| THE TASK |
All lines from the first line of the material up to and including the line with "Proof. unfold has_key. apply _. Defined." must be copied exactly, and no others.

++++++++++

(* ===== verification/ClusterCorrect.v ===== *)
(** * The gossip cluster: views, messages, starting and closing

    What the nodes of a cluster know of its shards when the states they send
    each other arrive in any order, late and more than once; that a listener
    gets every message of its key or prefix once and in order; what addresses
    a node listens on and advertises; how long closing a node waits before it
    leaves. *)

From S2P Require Import Prelude GoStd Effects View Dns Cluster.

Open Scope prog_scope.

(** ** Listeners *)

Definition has_key (k : bytes) (m : Message) : Prop := msg_Key m = k.
Definition has_prefix (p : bytes) (m : Message) : Prop := HasPrefix (msg_Key m) p = true.

(** The messages that are to reach a listener. *)
Definition due (P : Message -> Prop) `{forall m, Decision (P m)} (offered : list Message) (l : listener) : list Message :=
  filter P (drop (l_from l) offered).

(** What the routine still has to send to a listener. *)
Definition key_pending (d : dispatcher) (k : bytes) : list Message :=
  match d with DKey m => if decide (msg_Key m = k) then [m] else [] | _ => [] end.
Definition prefix_pending (d : dispatcher) (p : bytes) : list Message :=
  match d with DPrefix m order => if decide (p ∈ order) then [m] else [] | _ => [] end.

#[local] Instance has_key_dec k m : Decision (has_key k m).
Proof. unfold has_key. apply _. Defined.
#[local] Instance has_prefix_dec p m : Decision (has_prefix p m).
Proof. unfold has_prefix. apply _. Defined.

Definition serves (P : Message -> Prop) `{forall m, Decision (P m)} (offered pending : list Message) (l : listener) : Prop :=
  l_handled l ++ l_ch l ++ pending = due P offered l /\ (length (l_ch l) <= 1)%nat /\ (l_from l <= length offered)%nat.

Record c_inv (s : cstate) : Prop := {
  inv_keys k l : c_keys s !! k = Some l -> serves (has_key k) (c_keyed s) (key_pending (c_disp s) k) l;
  inv_prefixes p l : c_prefixes s !! p = Some l -> serves (has_prefix p) (c_prefixed s) (prefix_pending (c_disp s) p) l;
  inv_order m order : c_disp s = DPrefix m order -> NoDup order
}.

Section Serves.
Context (P : Message -> Prop) `{forall m, Decision (P m)}.

Lemma due_snoc offered l m :
  (l_from l <= length offered)%nat -> due P (offered ++ [m]) l = due P offered l ++ (if decide (P m) then [m] else []).
Proof.
  intros Hf. unfold due. rewrite drop_app_le by done. by rewrite filter_app.
Qed.

(** The three things that happen to a listener. *)
Lemma serves_offer offered l m :
  serves P offered [] l -> serves P (offered ++ [m]) (if decide (P m) then [m] else []) l.
Proof.
  intros (E & Hc & Hf). rewrite app_nil_r in E. split_and!; [|done|rewrite length_app; lia].
  rewrite due_snoc, <- E by done. by rewrite <- app_assoc.
Qed.
Lemma serves_push offered l m : l_ch l = [] -> serves P offered [m] l -> serves P offered [] (push m l).
Proof. intros El (E & Hc & Hf). split_and!; [|by cbn; rewrite El|done]. cbn. rewrite El in *. cbn in *. done. Qed.
Lemma serves_handle offered pending l : serves P offered pending l -> serves P offered pending (listener_handle l).
Proof.
  intros (E & Hc & Hf). unfold listener_handle. destruct (l_ch l) as [|m ch] eqn:El;
    [unfold serves; by rewrite El|].
  split_and!; cbn in *; [|lia|done]. unfold due in *. cbn. rewrite <- E. by rewrite <- app_assoc.
Qed.
Lemma serves_new offered : serves P offered [] (mkListener [] [] (length offered)).
Proof. split_and!; [|cbn; lia|done]. unfold due. cbn. by rewrite drop_all. Qed.
End Serves.

(** Updating one listener. *)
Lemma insert_listener (Q : bytes -> listener -> Prop) (ls : gmap bytes listener) k l :
  (forall k' l', k' <> k -> ls !! k' = Some l' -> Q k' l') -> Q k l -> forall k' l', <[k := l]> ls !! k' = Some l' -> Q k' l'.
Proof. intros Ho Hk k' l' [[<- <-]|[Hne Hl]]%lookup_insert_Some; [done|]. by apply Ho. Qed.

Lemma c_step_inv s s' : c_inv s -> c_step s s' -> c_inv s'.
Proof.
  intros [Hk Hp Ho] Hs. destruct Hs as [m d ks ps ck cp|m ms ks ps ck cp|ms m ks ps ck cp|ms m l ks ps ck cp Hl Hch
    |ms m order ks ps ck cp Hord|ms m p order l ks ps ck cp Hl Hch|ms m ks ps ck cp|ms d k l ks ps ck cp Hl
    |ms d p l ks ps ck cp Hl|ms d k ks ps ck cp Hd|ms d p ks ps ck cp Hd]; cbn in *; try done.
  - (* the key listeners are locked *)
    split; cbn.
    + intros k l Hl. pose proof (serves_offer (has_key k) ck l m (Hk k l Hl)) as Hs. unfold has_key in Hs at 2.
      destruct (decide (is_Some (ks !! msg_Key m))) as [Hsome|Hnone]; cbn.
      * exact Hs.
      * rewrite decide_False in Hs; [done|]. intros E. apply Hnone. rewrite E. by exists l.
    + intros p l Hl. specialize (Hp p l Hl). by destruct (decide (is_Some _)).
    + intros m' order'. by destruct (decide (is_Some _)).
  - split; cbn; [|done|done]. apply insert_listener.
    + intros k' l' Hne Hl'. specialize (Hk k' l' Hl'). cbn in Hk. by rewrite decide_False in Hk.
    + specialize (Hk _ l Hl). cbn in Hk. rewrite decide_True in Hk by done. by apply serves_push.
  - split; cbn; [done| |].
    + intros p l Hl. pose proof (serves_offer (has_prefix p) cp l m (Hp p l Hl)) as Hs.
      assert (has_prefix p m <-> p ∈ order) as Hiff.
      { rewrite Hord, list_elem_of_filter. split; [|by intros []]. intros Hpm. split; [done|].
        apply list_elem_of_fmap. exists (p, l). split; [done|]. by apply elem_of_map_to_list. }
      unfold prefix_pending. by destruct (decide (has_prefix p m)), (decide (p ∈ order)); try tauto.
    + intros m' order' [= <- <-]. rewrite Hord. apply NoDup_filter, NoDup_fst_map_to_list.
  - specialize (Ho m (p :: order) eq_refl). inversion Ho as [|?? Hn Hnd]; subst. split; cbn; [done| |by intros ?? [= <- <-]].
    apply insert_listener.
    + intros p' l' Hne Hl'. specialize (Hp p' l' Hl').
      destruct (decide (p' ∈ order)) as [Hin|Hin].
      * rewrite decide_True in Hp by (by right). done.
      * rewrite decide_False in Hp; [done|]. by intros [?|?]%elem_of_cons.
    + specialize (Hp p l Hl). rewrite decide_True in Hp by left. rewrite decide_False by done. by apply serves_push.
  - split; cbn; [|done|done]. apply insert_listener; [auto|]. by apply serves_handle, Hk.
  - split; cbn; [done| |done]. apply insert_listener; [auto|]. by apply serves_handle, Hp.
  - split; cbn; [|done|done]. apply insert_listener; [auto|].
    assert (key_pending d k = []) as ->; [|apply serves_new]. destruct d; try done. by destruct (Hd m).
  - split; cbn; [done| |done]. apply insert_listener; [auto|].
    assert (prefix_pending d p = []) as ->; [|apply serves_new]. destruct d; try done. by destruct (Hd m prefixes).
Qed.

++++++++++

| RESULT OF THIS EXERCISE |
(* ===== verification/ClusterCorrect.v ===== *)
(** * The gossip cluster: views, messages, starting and closing

    What the nodes of a cluster know of its shards when the states they send
    each other arrive in any order, late and more than once; that a listener
    gets every message of its key or prefix once and in order; what addresses
    a node listens on and advertises; how long closing a node waits before it
    leaves. *)

From S2P Require Import Prelude GoStd Effects View Dns Cluster.

Open Scope prog_scope.

(** ** Listeners *)

Definition has_key (k : bytes) (m : Message) : Prop := msg_Key m = k.
Definition has_prefix (p : bytes) (m : Message) : Prop := HasPrefix (msg_Key m) p = true.

(** The messages that are to reach a listener. *)
Definition due (P : Message -> Prop) `{forall m, Decision (P m)} (offered : list Message) (l : listener) : list Message :=
  filter P (drop (l_from l) offered).

(** What the routine still has to send to a listener. *)
Definition key_pending (d : dispatcher) (k : bytes) : list Message :=
  match d with DKey m => if decide (msg_Key m = k) then [m] else [] | _ => [] end.
Definition prefix_pending (d : dispatcher) (p : bytes) : list Message :=
  match d with DPrefix m order => if decide (p ∈ order) then [m] else [] | _ => [] end.

#[local] Instance has_key_dec k m : Decision (has_key k m).
Proof. unfold has_key. apply _. Defined.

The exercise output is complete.